Exercise directions
In the material below, find each line with the word "mret" and list it.

Input data
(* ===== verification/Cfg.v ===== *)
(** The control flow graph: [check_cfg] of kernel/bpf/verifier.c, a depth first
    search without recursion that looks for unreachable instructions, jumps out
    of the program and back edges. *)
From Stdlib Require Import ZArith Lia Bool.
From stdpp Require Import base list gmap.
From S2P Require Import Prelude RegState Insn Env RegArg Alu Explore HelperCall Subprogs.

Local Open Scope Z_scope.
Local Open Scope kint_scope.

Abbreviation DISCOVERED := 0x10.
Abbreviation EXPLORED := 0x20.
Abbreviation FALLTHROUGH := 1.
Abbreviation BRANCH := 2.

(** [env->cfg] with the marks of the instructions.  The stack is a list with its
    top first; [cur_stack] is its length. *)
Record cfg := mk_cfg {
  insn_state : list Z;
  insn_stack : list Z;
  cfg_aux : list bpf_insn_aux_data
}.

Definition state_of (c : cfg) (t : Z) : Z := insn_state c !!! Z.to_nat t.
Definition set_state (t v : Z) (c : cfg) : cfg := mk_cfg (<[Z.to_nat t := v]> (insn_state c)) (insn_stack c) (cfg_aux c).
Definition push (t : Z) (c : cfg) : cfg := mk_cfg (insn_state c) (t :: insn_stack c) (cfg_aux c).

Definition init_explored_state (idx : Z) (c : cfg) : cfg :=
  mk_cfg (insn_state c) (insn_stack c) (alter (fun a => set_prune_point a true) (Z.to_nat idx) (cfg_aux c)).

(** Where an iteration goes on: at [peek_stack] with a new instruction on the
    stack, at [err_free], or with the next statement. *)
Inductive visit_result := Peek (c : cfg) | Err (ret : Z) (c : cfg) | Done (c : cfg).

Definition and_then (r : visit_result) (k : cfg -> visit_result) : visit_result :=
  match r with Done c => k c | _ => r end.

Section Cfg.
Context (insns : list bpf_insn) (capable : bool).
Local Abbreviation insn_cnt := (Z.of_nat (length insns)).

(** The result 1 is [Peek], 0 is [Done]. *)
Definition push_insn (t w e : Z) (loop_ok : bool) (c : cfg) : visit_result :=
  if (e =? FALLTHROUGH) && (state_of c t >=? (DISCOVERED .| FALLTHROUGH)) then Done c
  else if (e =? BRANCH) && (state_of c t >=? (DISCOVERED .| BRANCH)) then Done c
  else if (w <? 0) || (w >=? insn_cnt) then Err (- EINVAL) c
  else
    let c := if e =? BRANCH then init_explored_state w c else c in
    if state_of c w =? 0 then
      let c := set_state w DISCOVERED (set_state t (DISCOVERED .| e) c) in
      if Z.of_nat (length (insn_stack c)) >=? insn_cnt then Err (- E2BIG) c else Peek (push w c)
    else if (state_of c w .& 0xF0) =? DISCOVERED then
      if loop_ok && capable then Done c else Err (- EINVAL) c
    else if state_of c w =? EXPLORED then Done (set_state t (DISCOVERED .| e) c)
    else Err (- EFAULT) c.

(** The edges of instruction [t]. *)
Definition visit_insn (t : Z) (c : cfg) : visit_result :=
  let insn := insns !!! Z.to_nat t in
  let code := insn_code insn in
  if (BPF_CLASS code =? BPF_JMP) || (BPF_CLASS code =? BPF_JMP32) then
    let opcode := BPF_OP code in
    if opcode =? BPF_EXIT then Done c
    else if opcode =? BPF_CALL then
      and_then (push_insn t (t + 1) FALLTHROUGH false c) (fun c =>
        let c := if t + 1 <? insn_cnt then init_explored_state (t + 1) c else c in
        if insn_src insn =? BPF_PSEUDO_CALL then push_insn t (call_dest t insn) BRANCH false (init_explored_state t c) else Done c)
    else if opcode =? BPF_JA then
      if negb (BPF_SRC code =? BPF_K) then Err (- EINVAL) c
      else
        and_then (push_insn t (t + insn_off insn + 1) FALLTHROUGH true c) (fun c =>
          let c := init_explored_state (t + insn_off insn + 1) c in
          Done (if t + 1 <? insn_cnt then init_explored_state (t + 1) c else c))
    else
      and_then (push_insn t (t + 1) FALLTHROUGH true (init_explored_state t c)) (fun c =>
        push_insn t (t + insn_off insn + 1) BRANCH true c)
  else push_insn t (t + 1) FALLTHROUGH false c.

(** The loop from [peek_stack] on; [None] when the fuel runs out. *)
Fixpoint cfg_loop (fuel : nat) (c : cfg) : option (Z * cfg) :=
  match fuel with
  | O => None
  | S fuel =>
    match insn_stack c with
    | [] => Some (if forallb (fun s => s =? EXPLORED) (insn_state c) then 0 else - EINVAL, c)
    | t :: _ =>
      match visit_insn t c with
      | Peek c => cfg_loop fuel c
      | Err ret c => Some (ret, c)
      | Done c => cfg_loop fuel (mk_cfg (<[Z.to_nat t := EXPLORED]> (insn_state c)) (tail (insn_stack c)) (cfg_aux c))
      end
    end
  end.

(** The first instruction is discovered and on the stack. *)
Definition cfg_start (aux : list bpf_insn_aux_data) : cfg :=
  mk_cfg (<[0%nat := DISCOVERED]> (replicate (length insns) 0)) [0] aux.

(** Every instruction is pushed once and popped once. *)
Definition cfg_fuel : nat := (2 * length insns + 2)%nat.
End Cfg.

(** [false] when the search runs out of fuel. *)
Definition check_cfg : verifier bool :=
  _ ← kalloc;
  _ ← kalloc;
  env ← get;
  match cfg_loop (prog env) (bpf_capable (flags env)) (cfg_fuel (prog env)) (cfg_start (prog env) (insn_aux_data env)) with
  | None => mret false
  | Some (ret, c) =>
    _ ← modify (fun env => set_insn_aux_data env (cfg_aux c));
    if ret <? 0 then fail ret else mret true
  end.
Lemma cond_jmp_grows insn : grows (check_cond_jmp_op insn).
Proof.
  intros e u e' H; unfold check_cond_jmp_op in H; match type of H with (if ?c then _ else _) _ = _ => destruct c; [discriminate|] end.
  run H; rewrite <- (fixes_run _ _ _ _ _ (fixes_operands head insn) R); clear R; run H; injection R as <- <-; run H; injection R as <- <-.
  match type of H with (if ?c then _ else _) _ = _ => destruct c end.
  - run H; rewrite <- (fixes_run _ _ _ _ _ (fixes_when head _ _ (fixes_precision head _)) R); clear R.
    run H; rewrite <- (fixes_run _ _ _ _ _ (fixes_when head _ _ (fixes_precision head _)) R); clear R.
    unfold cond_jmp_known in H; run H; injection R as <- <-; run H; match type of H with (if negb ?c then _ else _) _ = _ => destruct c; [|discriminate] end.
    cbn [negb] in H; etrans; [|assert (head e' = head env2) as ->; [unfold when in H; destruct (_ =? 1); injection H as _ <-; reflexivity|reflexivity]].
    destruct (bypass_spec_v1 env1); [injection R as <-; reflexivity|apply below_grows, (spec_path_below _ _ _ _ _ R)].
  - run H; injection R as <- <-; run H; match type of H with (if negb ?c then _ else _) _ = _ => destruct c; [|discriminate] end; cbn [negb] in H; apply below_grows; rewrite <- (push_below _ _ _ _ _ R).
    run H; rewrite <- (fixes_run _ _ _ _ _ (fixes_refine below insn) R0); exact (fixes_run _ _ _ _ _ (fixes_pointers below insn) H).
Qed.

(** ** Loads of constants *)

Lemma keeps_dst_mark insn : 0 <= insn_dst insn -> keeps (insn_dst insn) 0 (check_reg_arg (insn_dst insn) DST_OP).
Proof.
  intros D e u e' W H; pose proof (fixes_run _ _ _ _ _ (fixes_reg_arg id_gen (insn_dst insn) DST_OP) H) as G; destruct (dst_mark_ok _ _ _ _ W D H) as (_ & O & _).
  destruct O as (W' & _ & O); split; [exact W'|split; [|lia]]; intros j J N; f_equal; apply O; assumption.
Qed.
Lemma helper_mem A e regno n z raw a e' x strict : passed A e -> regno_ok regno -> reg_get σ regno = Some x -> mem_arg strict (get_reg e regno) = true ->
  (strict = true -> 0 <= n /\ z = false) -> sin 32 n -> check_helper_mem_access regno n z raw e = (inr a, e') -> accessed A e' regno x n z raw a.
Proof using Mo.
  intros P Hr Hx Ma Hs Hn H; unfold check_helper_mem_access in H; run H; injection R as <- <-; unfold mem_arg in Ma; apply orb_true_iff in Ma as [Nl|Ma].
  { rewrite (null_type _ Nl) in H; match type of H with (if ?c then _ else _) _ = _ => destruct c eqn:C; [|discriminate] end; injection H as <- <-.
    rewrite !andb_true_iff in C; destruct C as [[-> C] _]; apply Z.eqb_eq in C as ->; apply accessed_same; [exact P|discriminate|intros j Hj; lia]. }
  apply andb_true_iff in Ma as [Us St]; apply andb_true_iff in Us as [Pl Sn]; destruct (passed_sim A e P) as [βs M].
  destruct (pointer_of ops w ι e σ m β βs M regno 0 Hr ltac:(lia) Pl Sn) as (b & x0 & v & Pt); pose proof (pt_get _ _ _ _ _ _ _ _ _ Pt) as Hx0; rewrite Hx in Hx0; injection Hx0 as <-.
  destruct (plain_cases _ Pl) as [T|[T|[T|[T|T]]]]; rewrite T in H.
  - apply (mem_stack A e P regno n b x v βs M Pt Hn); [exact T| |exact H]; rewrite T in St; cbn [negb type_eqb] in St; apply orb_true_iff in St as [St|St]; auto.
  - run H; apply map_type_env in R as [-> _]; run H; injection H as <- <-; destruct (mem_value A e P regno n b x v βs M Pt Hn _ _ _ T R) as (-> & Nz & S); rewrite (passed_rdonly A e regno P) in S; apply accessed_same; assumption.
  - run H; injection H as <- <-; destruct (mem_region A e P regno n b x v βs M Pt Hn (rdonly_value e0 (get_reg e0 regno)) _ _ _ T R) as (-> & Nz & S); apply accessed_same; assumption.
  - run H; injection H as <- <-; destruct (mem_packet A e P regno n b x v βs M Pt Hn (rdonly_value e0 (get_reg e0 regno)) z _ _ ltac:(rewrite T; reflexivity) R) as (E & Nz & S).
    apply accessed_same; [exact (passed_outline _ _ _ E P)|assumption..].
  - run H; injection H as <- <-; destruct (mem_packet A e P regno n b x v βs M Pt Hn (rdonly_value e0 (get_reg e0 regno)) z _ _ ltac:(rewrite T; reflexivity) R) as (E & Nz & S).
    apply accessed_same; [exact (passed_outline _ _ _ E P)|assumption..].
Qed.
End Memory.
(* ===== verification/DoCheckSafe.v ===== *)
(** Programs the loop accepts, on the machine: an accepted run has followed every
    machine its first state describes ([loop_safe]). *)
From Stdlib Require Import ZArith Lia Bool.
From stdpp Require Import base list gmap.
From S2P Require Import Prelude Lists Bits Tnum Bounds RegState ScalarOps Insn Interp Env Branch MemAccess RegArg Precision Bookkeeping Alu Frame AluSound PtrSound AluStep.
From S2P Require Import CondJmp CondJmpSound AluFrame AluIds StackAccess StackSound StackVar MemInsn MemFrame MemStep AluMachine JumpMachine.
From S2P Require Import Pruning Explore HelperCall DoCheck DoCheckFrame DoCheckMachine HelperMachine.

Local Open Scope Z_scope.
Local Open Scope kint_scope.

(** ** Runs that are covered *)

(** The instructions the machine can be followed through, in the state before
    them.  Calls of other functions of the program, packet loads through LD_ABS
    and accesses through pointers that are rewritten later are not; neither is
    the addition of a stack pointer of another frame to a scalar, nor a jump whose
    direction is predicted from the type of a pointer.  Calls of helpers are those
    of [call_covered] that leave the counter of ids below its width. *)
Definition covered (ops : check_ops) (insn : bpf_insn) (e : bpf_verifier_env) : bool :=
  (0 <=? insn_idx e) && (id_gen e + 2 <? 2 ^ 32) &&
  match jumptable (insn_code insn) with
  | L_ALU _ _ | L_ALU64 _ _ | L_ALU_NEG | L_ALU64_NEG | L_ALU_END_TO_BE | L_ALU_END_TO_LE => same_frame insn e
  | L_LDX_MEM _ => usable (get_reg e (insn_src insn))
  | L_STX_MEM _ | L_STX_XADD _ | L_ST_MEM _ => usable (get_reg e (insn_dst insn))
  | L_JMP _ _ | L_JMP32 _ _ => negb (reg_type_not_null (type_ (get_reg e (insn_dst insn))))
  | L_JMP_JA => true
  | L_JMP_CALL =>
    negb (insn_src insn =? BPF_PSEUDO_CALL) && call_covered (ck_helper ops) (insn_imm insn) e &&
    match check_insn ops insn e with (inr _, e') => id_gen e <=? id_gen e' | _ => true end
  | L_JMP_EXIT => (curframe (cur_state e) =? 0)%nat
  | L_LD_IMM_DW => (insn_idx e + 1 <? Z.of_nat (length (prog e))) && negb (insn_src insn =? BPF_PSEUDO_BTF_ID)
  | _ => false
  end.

The answer
  | None => mret false
    if ret <? 0 then fail ret else mret true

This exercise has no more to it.